Recent Developments in the Generalized Finite Element Method for 3-D Fracture Propagation

The Generalized or eXtended Finite Element Method (GFEM) offers several advantages over the classical Finite Element Method (FEM) in modeling problems involving crack propagation, material discontinuities, and multi-scale phenomena. The first part of this talk focuses on fundamental aspects of the method such as GFEM approximations and their conditioning control. We will present a quadratic GFEM approximation for fractures that is optimally convergent and with a conditioning of the same order as the standard FEM. This allows the method to adopt coarser meshes than the FEM while delivering accurate quantities of interest such as stress intensity factors.

Applications of this method to 3-D fracture propagation are presented in the second part of the talk. The first application is the simulation of a fatigue crack propagation problem involving crack front splitting. This problem is also used for a blind verification of the method. The second application is the simulation of non-planar 3-D hydraulic fracture (HF) propagation. This process is widely used in the oil and gas industry to increase reservoir permeability and involves the injection of pressurized fluid in the fracture cavity. Hydraulic fractures are often created in fracture clusters, and this can lead to complex fracture geometries due to fracture interactions and fracture realignment with the preferential propagation direction. A precise estimate of the fracture geometry created during hydraulic stimulation operations is believed to be key to maximizing the extraction of hydrocarbons from unconventional resource plays.

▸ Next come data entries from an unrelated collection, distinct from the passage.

Definition recv_frame (c : h2_conn_t) : received * h2_conn_t :=
  recv_loop (S (net_size (hc_in c))) (Z.to_nat H2_MAX_FRAME_LEN) c.

(** ** Sending data *)

Definition send_budget (stream : Z) (c : h2_conn_t) : Z :=
  Z.min (Z.min (default 0 (hc_stream_window c !! win_slot stream)) (hc_conn_window c))
    H2_MAX_FRAME_LEN.

Definition spend (stream n : Z) (c : h2_conn_t) : h2_conn_t :=
  set_windows (hc_conn_window c - n) (alter (fun w => w - n) (win_slot stream) (hc_stream_window c))
    (hc_peer_initial_window c) c.

(** A frame that arrives while data waits for a window. *)
Definition park (stream : Z) (f : pending_frame_t) (c : h2_conn_t) : h2_conn_t :=
  if ((pf_type f =? H2_F_DATA) || (pf_type f =? H2_F_HEADERS)) && negb (pf_stream f =? stream)
  then pending_push f c else c.

(** [None] when the loop needs more turns than [fuel]. *)
Fixpoint send_data_windowed (fuel : nat) (stream : Z) (data : bytes) (c : h2_conn_t)
    : option (bool * h2_conn_t) :=
  match data with
  | [] => Some (true, c)
  | _ =>
      match fuel with
      | O => None
      | S fuel =>
          let budget := send_budget stream c in
          if budget <=? 0 then
            match recv_frame c with
            | (RxFail, c) => Some (false, c)
            | (RxSpin, _) => None
            | (RxHouse, c) => send_data_windowed fuel stream data c
            | (RxFrame f, c) => send_data_windowed fuel stream data (park stream f c)
            end
          else
            let chunk := take (Z.to_nat budget) data in
            let '(ok, c) := write_frame H2_F_DATA 0 stream chunk c in
            if negb ok then Some (false, c)
            else send_data_windowed fuel stream (drop (Z.to_nat budget) data)
                   (spend stream (strlen chunk) c)
      end
  end.

(** ** gRPC responses *)

(** [int k = hpack_encode_literal(...); if (k < 0) return -1;] one after the
    other into a buffer of [cap] bytes. *)
Fixpoint encode_headers (cap : Z) (hs : list (bytes * bytes)) (buf : bytes) : option bytes :=
  match hs with
  | [] => Some buf
  | (n, v) :: hs => k ← hpack_encode_literal (cap - strlen buf) n v; encode_headers cap hs (buf ++ k)
  end.

Definition status_200 : bytes * bytes := (lit ":status", lit "200").
Definition grpc_type : bytes * bytes := (lit "content-type", lit "application/grpc").
Definition grpc_status (s : string) : bytes * bytes := (lit "grpc-status", lit s).

Definition send_stream_headers (stream : Z) (c : h2_conn_t) : bool * h2_conn_t :=
  match encode_headers 128 [status_200; grpc_type] [] with
  | None => (false, c)
  | Some h => write_frame H2_F_HEADERS H2_FLAG_END_HEADERS stream h c
  end.

(** The five bytes before a message. *)
Definition grpc_prefix (len : Z) : bytes :=
  [0; u8 (Z.shiftr len 24); u8 (Z.shiftr len 16); u8 (Z.shiftr len 8); u8 len].

Definition send_stream_message (fuel : nat) (stream : Z) (msg : bytes) (c : h2_conn_t)
    : option (bool * h2_conn_t) :=
  let '(ok, c) := write_frame H2_F_DATA 0 stream (grpc_prefix (strlen msg)) c in
  if negb ok then Some (false, c) else send_data_windowed fuel stream msg c.

Definition send_stream_trailers (stream : Z) (c : h2_conn_t) : bool * h2_conn_t :=
  match encode_headers 64 [grpc_status "0"] [] with
  | None => (false, c)
  | Some t => write_frame H2_F_HEADERS (Z.lor H2_FLAG_END_STREAM H2_FLAG_END_HEADERS) stream t c
  end.

Definition send_grpc_response (fuel : nat) (stream : Z) (msg : bytes) (c : h2_conn_t)
    : option (bool * h2_conn_t) :=
  let '(ok, c) := send_stream_headers stream c in
  if negb ok then Some (false, c) else
  '(ok, c) ← send_stream_message fuel stream msg c;
  if negb ok then Some (false, c) else
  let '(ok, c) := if strlen msg =? 0 then write_frame H2_F_DATA H2_FLAG_END_STREAM stream [] c else (true, c) in
  if negb ok then Some (false, c) else
  Some (send_stream_trailers stream c).

(** ** gRPC requests *)

(** [ghdr], [need] once the header is complete, and the bytes received. *)
Record grpc_rd := mk_rd { gr_hdr : bytes; gr_need : option Z; gr_msg : bytes }.

Inductive feed_result := FeedMore (g : grpc_rd) | FeedDone (msg : bytes) | FeedErr.

Definition feed_body (hdr : bytes) (need : Z) (got p : bytes) : feed_result :=
  if strlen got =? need then FeedDone got else
  let got := got ++ take (Z.to_nat (need - strlen got)) p in
  if strlen got =? need then FeedDone got else FeedMore (mk_rd hdr (Some need) got).

Fixpoint feed_header (cap : Z) (hdr p : bytes) : feed_result :=
  match p with
  | [] => FeedMore (mk_rd hdr None [])
  | b :: p =>
      let hdr := hdr ++ [b] in
      if (length hdr <? 5)%nat then feed_header cap hdr p
      else if negb (default 0 (hdr !! 0%nat) =? 0) then FeedErr
      else
        let need := be_val (drop 1 hdr) in
        if cap <? need then FeedErr
        else if need =? 0 then FeedDone []
        else feed_body hdr need [] p
  end.

(** The inner loop, over the payload of one DATA frame. *)
Definition grpc_feed (cap : Z) (g : grpc_rd) (p : bytes) : feed_result :=
  match gr_need g with
  | None => feed_header cap (gr_hdr g) p
  | Some need => feed_body (gr_hdr g) need (gr_msg g) p
  end.

(** A message, the end of the stream without one (-2), or an error (-1). *)
Inductive grpc_result := GrpcMsg (msg : bytes) | GrpcNone | GrpcFail.

Definition grpc_ended (g : grpc_rd) : grpc_result :=
  match gr_need g with Some _ => GrpcMsg (gr_msg g) | None => GrpcNone end.

Fixpoint read_loop (fuel : nat) (cap stream : Z) (g : grpc_rd) (c : h2_conn_t)
    : option (grpc_result * h2_conn_t) :=
  match fuel with
  | O => None
  | S fuel =>
      match recv_frame c with
      | (RxFail, c) => Some (GrpcFail, c)
      | (RxSpin, _) => None
      | (RxHouse, c) => read_loop fuel cap stream g c
      | (RxFrame f, c) =>
          if pf_type f =? H2_F_HEADERS then
            if has_flag (pf_flags f) H2_FLAG_END_STREAM then Some (grpc_ended g, c)
            else read_loop fuel cap stream g c
          else if (pf_type f =? H2_F_GOAWAY) || (pf_type f =? H2_F_RST) then Some (GrpcFail, c)
          else if negb (pf_type f =? H2_F_DATA) || negb (pf_stream f =? stream) then
            read_loop fuel cap stream g (pending_push f c)
          else
            match grpc_feed cap g (pf_payload f) with
            | FeedErr => Some (GrpcFail, c)
            | FeedDone m => Some (GrpcMsg m, c)
            | FeedMore g =>
                if has_flag (pf_flags f) H2_FLAG_END_STREAM then Some (grpc_ended g, c)
                else read_loop fuel cap stream g c
            end
      end
  end.

Definition read_grpc_message (fuel : nat) (cap stream : Z) (c : h2_conn_t)
    : option (grpc_result * h2_conn_t) :=
  read_loop fuel cap stream (mk_rd [] None []) c.

(** ** The byte stream *)

(** What the peer sends before it closes or the socket fails. *)
Fixpoint wire (net : list rx) : bytes :=
  match net with
  | [] | RxErr :: _ | RxData [] :: _ => []
  | RxIntr :: net => wire net
  | RxData bs :: net => bs ++ wire net
  end.

(** How the stream is cut into pieces does not matter. *)
Lemma read_full_wire n net :
  (n <= length (wire net))%nat ->
  exists net', read_full n net = Some (take n (wire net), net') /\ wire net' = drop n (wire net).
Proof.
  revert n. induction net as [|r net IH]; intros n Hn.
  { cbn in Hn. destruct n; [|lia]. by exists []. }
  destruct n as [|n]; [by exists (r :: net)|].
  destruct r as [[|b bs]| |]; cbn [wire] in *; try (cbn in Hn; lia).
  - cbn [read_full]. change (length (b :: bs) =? 0)%nat with false. cbv iota.
    destruct (Nat.ltb_spec (S n) (length (b :: bs))) as [Hlt|Hge].
    + eexists. split; [by rewrite take_app_le by lia|]. rewrite drop_app_le by lia.
      cbn [wire]. destruct (drop (S n) (b :: bs)) eqn:Hd; [|done].
      apply (f_equal length) in Hd. rewrite length_drop in Hd. cbn in *. lia.
    + rewrite length_app in Hn. destruct (IH (S n - length (b :: bs))%nat) as (net' & Hr & Hw); [lia|].
      rewrite Hr. cbn [mbind option_bind]. exists net'.
      by rewrite take_app_ge, drop_app_ge by lia.
  - cbn [read_full]. destruct (IH (S n)) as (net' & Hr & Hw); [done|]. by exists net'.
Qed.

Lemma read_full_short n net : (length (wire net) < n)%nat -> read_full n net = None.
Proof.
  revert n. induction net as [|r net IH]; intros n Hn; (destruct n as [|n]; [lia|]); [done|].
  destruct r as [[|b bs]| |]; cbn [wire read_full] in *; try done.
  - change (length (b :: bs) =? 0)%nat with false. cbv iota. rewrite length_app in Hn.
    rewrite (proj2 (Nat.ltb_ge _ _)) by lia. by rewrite IH by lia.
  - by apply IH.
Qed.

Lemma net_size_cons r net :
  net_size (r :: net) = (match r with RxData bs => length bs | _ => 0 end + net_size net)%nat.
Proof. done. Qed.

(** Reading uses up the script. *)
Lemma read_full_size n net bs net' :
  read_full n net = Some (bs, net') -> (net_size net' + n = net_size net)%nat /\ length bs = n.
Proof.
  revert n bs net'. induction net as [|r net IH]; intros n bs net' H;
    (destruct n as [|n]; [injection H as <- <-; split; [lia|done]|]); [done|].
  destruct r as [b| |]; cbn [read_full] in H; try done.
  - destruct (length b =? 0)%nat eqn:E0; [done|]. destruct (Nat.ltb_spec (S n) (length b)).
    + injection H as <- <-. rewrite !net_size_cons, length_drop, length_take. lia.
    + destruct (read_full (S n - length b) net) as [[rest net2]|] eqn:Hr; [|done]. cbn in H.
      injection H as <- <-. apply IH in Hr as [Hr Hl]. rewrite length_app, Hl, net_size_cons. lia.
  - apply IH in H. rewrite net_size_cons. lia.
Qed.

Lemma write_full_granted data : write_full data [] = (true, data, []).
Proof. by destruct data. Qed.

(** ** Frames on the wire *)

Definition frame_bytes (f : pending_frame_t) : bytes :=
  frame_header (pf_type f) (pf_flags f) (pf_stream f) (strlen (pf_payload f)) ++ pf_payload f.

(** A frame a peer can send. *)
Record frame_ok (f : pending_frame_t) : Prop := {
  fk_type : is_byte (pf_type f);
  fk_flags : is_byte (pf_flags f);
  fk_stream : is_u32 (pf_stream f);
  fk_len : strlen (pf_payload f) <= H2_MAX_FRAME_LEN;
  fk_bytes : bytes_ok (pf_payload f);
}.

Lemma frame_header_eq type flags stream len :
  frame_header type flags stream len = be_bytes 3 len ++ [type; flags] ++ be_bytes 4 stream.
Proof. unfold frame_header. by rewrite be_bytes_3, be_bytes_4. Qed.

(** What [write_frame] puts on the wire. *)
Lemma write_frame_granted f c :
  frame_ok f -> hc_ans c = [] ->
  write_frame (pf_type f) (pf_flags f) (pf_stream f) (pf_payload f) c =
    (true, mk_conn (hc_in c) (hc_out c ++ frame_bytes f) [] (hc_heap c) (hc_dyn_dec c) (hc_conn_window c)
             (hc_stream_window c) (hc_peer_initial_window c) (hc_pending c)).
Proof.
  intros Hf Ha. unfold write_frame, write_bytes, frame_bytes. rewrite Ha, write_full_granted.
  pose proof (fk_len f Hf) as Hl. unfold H2_MAX_FRAME_LEN in Hl.
  rewrite u32_small by (unfold is_u32, strlen in *; lia).
  cbn [negb]. destruct (Z.eqb_spec (strlen (pf_payload f)) 0) as [He|He].
  - unfold strlen in He. destruct (pf_payload f); [|cbn in He; lia]. by rewrite app_nil_r.
  - cbn [hc_ans]. rewrite write_full_granted. cbn. by rewrite <- app_assoc.
Qed.

(** Frames that are answered and not seen by the caller. *)
Definition silent (f : pending_frame_t) : bool :=
  (pf_type f =? H2_F_SETTINGS) || (pf_type f =? H2_F_PING) ||
  ((pf_type f =? H2_F_WINDOW) && (strlen (pf_payload f) <? 4)).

Headshot of Professor C. Armando Duarte

Professor C. Armando Duarte

C. Armando Duarte is the Nathan Newmark Professor in the Department of Civil and Environmental Engineering at the University of Illinois at Urbana-Champaign (UIUC). Before joining the University of Illinois in 2004, Professor Duarte was an Assistant Professor in the Department of Mechanical Engineering at the University of Alberta, Canada, and a Visiting Professor in the Department of Structural Engineering at the University of São Paulo, Brazil. He has five years of industrial experience (Altair Engineering). Professor Duarte is a Fellow of the United States Association for Computational Mechanics, and a Fellow of the National Center for Supercomputing Applications (NCSA). Dr. Duarte has made fundamental and sustained contributions to the fields of Computational Mechanics and Methods, particularly to the development of Meshfree, Partition of Unity, and Generalized/Extended Finite Element Methods (G/XFEM). He proposed the first partition of unity method to solve fracture problems (1997) and pioneered the use of asymptotic solutions of elasticity equations in the neighborhood of cracks as enrichment functions for this class of methods. Dr. Duarte has published more than 130 scientific articles and book chapters, co-edited two books on computational methods, and co-authored a book on enriched FEMs (Fundamentals of Enriched Finite Element Methods). Dr. Duarte’s group has a history of collaborative research with industry (Boeing, ExxonMobil, GE) and U.S. government agencies such as the Department of Defense (AFOSR and AFRL) and the Federal Aviation Administration (FAA).